White House aide apologises over 'special place in hell' comment

White House aide apologises over 'special place in hell' comment

White House aide apologises over 'special place in hell' comment

White House trade adviser Peter Navarro has apologised for his sharp comments directed at Canadian Prime Minister Justin Trudeau after last week's G7 summit.

There was nothing new in what Trudeau said, having previously stated that Canada was "insulted" Trump said metal tariffs were necessary for national security reasons.

The two-day summit in Canada has been marred by fears of a trade war and tit-for-tat exchanges of hostile tweets, with United States trading partners furious over Mr Trump's decision to impose tariffs on steel and aluminium imports from the EU, Canada and Mexico as part of his "America First" agenda.

"I know it didn't look friendly", Trump said.

"I own that, that was my mistake, those were my words", he said.

"We're just too damn good at what we do", said Gordon Speirs, who runs a 2,100-cow dairy farm in Brillion, Wisconsin.

"I see the television and he's giving a news conference about how he "will not be pushed around" by the United States". Other world leaders, including US politicians such as John McCain, were quick to dismiss the attacks from the Trump administration.

Mr Trump also explained the photo that went viral from the G-7 summit.

White House aide apologises over 'special place in hell' comment
White House aide apologises over 'special place in hell' comment

The insults stemmed from a closing G7 press conference on Saturday in which Trudeau called USA steel and aluminum tariffs "insulting" and pledged to proceed with previously announced retaliatory tariffs.

Over the weekend, President Trump suddenly retracted his endorsement of the final joint statement by the G-7 summit of world leaders, tweeting afterward he had instructed representatives "not to endorse" it.

Importantly, it was Mr. Trump who delivered a barn-burner news conference, hours before Mr. Trudeau's. "And this was particularly important on the eve of a far more important summit in Korea".

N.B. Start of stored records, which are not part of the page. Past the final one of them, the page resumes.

Lemma length_flat_map {A B : Type} (f : A -> list B) (g : A -> nat)
    (l : list A) :
  (forall x, In x l -> length (f x) = g x) ->
  length (flat_map f l) = list_sum (map g l).
Proof.
  induction l as [|x l IH]; intros Hfg; simpl; [reflexivity |].
  rewrite length_app, Hfg, IH; auto with datatypes.
Qed.

Lemma length_item_nodes (order : Order) (item : Item) :
  length (item_nodes order item) = count_item item.
Proof.
  assert (Htask : forall task, length (task_nodes order task) = count_task task).
  { intros task. unfold task_nodes, count_task.
    now rewrite length_around, length_map. }
  assert (Hlab : forall lab, length (lab_nodes order lab) = count_lab lab).
  { intros lab. unfold lab_nodes, count_lab. rewrite length_around.
    f_equal. apply length_flat_map. auto. }
  destruct item as [course | lab | task | step]; simpl; auto.
  unfold course_nodes, count_course. rewrite length_around.
  f_equal. apply length_flat_map. auto.
Qed.

Lemma length_forest_nodes (order : Order) (items : list Item) :
  length (forest_nodes order items) = count_nodes items.
Proof.
  apply length_flat_map. intros; apply length_item_nodes.
Qed.

(** ** The two searches as scans *)

(** The nested loops of the iterative search scan the forest in
    pre-order. *)
Lemma iterative_counted_scan (courses : list Course) (item_id : string) :
  get_item_by_id_dfs_iterative_counted courses item_id PreOrder =
  scan (forest_nodes PreOrder (map ICourse courses)) item_id 0.
Proof.
  unfold get_item_by_id_dfs_iterative_counted, forest_nodes.
  rewrite flat_map_map.
  apply for_each_scan; intros course _ counter; cbn [item_nodes].
  unfold course_nodes; cbn [around scan].
  change (id (ICourse course)) with (id course).
  destruct (id course =? item_id); [reflexivity |].
  apply for_each_scan; intros lab _ counter1.
  unfold lab_nodes; cbn [around scan].
  change (id (ILab lab)) with (id lab).
  destruct (id lab =? item_id); [reflexivity |].
  apply for_each_scan; intros task _ counter2.
  unfold task_nodes; cbn [around scan].
  change (id (ITask task)) with (id task).
  destruct (id task =? item_id); [reflexivity |].
  rewrite <- (flat_map_singleton IStep).
  apply for_each_scan; intros step _ counter3; cbn [scan].
  change (id (IStep step)) with (id step).
  now destruct (id step =? item_id).
Qed.

(** One turn of the loop of the recursive search. *)
Lemma dfs_recursive_cons (depth : nat) (item : Item) (items : list Item)
    (item_id : string) (order : Order) (visited_nodes : nat) :
  get_item_by_id_dfs_recursive_ (S depth) (item :: items) item_id order
    visited_nodes =
  match
    match order with
    | PreOrder => scan [item] item_id visited_nodes
    | PostOrder => (None, visited_nodes)
    end
  with
  | (Some found, v1) => Some (Some found, v1)
  | (None, v1) =>
      match
        match item with
        | IStep _ => Some (None, v1)
        | _ => get_item_by_id_dfs_recursive_ depth (children item) item_id
                 order v1
        end
      with
      | None => None
      | Some (Some found, v2) => Some (Some found, v2)
      | Some (None, v2) =>
          match
            match order with
            | PostOrder => scan [item] item_id v2
            | PreOrder => (None, v2)
            end
          with
          | (Some found, v3) => Some (Some found, v3)
          | (None, v3) =>
              get_item_by_id_dfs_recursive_ (S depth) items item_id order v3
          end
      end
  end.
Proof.
  destruct item, order; cbn [scan]; reflexivity.
Qed.

Lemma rank_children (item child : Item) :
  In child (children item) -> S (rank child) = rank item.
Proof.
  destruct item; simpl; rewrite ?in_map_iff;
    try (intros (x & <- & _); reflexivity); tauto.
Qed.

(** With room for the levels below its items, the recursive search scans
    the forest in the order asked for. *)
Lemma dfs_recursive_scan (depth : nat) :
  forall (items : list Item) (item_id : string) (order : Order)
         (visited_nodes : nat),
    1 <= depth ->
    (forall item, In item items -> rank item <= depth) ->
    get_item_by_id_dfs_recursive_ depth items item_id order visited_nodes =
    Some (scan (forest_nodes order items) item_id visited_nodes).
Proof.
  induction depth as [|depth IHdepth]; [lia |].
  intros items item_id order.
  induction items as [|item items IH]; intros v Hdepth Hrank.
  - reflexivity.
  - rewrite dfs_recursive_cons.
    change (forest_nodes order (item :: items))
      with (item_nodes order item ++ forest_nodes order items).
    rewrite scan_app, item_nodes_children.
    assert (Hgo : forall v1,
      match item with
      | IStep _ => Some (None, v1)
      | _ => get_item_by_id_dfs_recursive_ depth (children item) item_id
               order v1
      end = Some (scan (forest_nodes order (children item)) item_id v1)).
    { intros v1.
      assert (Hitem : rank item <= S depth) by (apply Hrank; now left).
      assert (Hbelow : forall child,
                In child (children item) -> rank child <= depth).
      { intros child Hin. apply rank_children in Hin. lia. }
      destruct item; simpl in Hitem; try reflexivity;
        apply IHdepth; solve [lia | assumption]. }
    assert (Hrest : forall v3,
      get_item_by_id_dfs_recursive_ (S depth) items item_id order v3 =
      Some (scan (forest_nodes order items) item_id v3)).
    { intros v3. apply IH; [lia |]. intros; apply Hrank; now right. }
    destruct order; cbn [around scan].
    + destruct (id item =? item_id); [reflexivity |].
      rewrite Hgo.
      destruct (scan (forest_nodes PreOrder (children item)) item_id (v + 1))
        as [[found|] v2]; [reflexivity | apply Hrest].
    + rewrite Hgo, scan_app.
      destruct (scan (forest_nodes PostOrder (children item)) item_id v)
        as [[found|] v2]; [reflexivity |].
      cbn [scan].
      destruct (id item =? item_id); [reflexivity | apply Hrest].
Qed.

Lemma rank_le_max_depth (item : Item) : rank item <= max_depth.
Proof. destruct item; unfold max_depth; simpl; lia. Qed.

Lemma dfs_recursive_counted_scan (items : list Item) (item_id : string)
    (order : Order) :
  get_item_by_id_dfs_recursive_counted items item_id order =
  Some (scan (forest_nodes order items) item_id 0).
Proof.
  apply dfs_recursive_scan; [unfold max_depth; lia |].
  intros; apply rank_le_max_depth.
Qed.

(** ** Lemmas on the lookups *)

Section FindById.

Context {T : Type} `{Identifiable T}.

Bruce Heyman, the former U.S. Ambassador to Canada, on Monday slammed Donald Trump's treatment of Justin Trudeau, and Canada in general, demanding the president apologize for his surrogate's claim there's a "special place in hell" for people like the Canadian prime minister.

He and other USA politicians have long demanded Canada's system of domestic dairy protections either be abolished or heavily modified to give American exports a bigger share. Still, Canada accounts for less than 3 percent of global trade, according to Agri-Food Economic Systems.

READ: Will we really sacrifice the Canadian economy at the altar of the dairy industry? That means the Canadian Border Services Agency would investigate to see if they were exporting at prices lower than their cost of production, or lower than the prices they get in their home USA market.

"He learned", Trump said.

The United States maintains a largely free and fair trading relationship with Canada.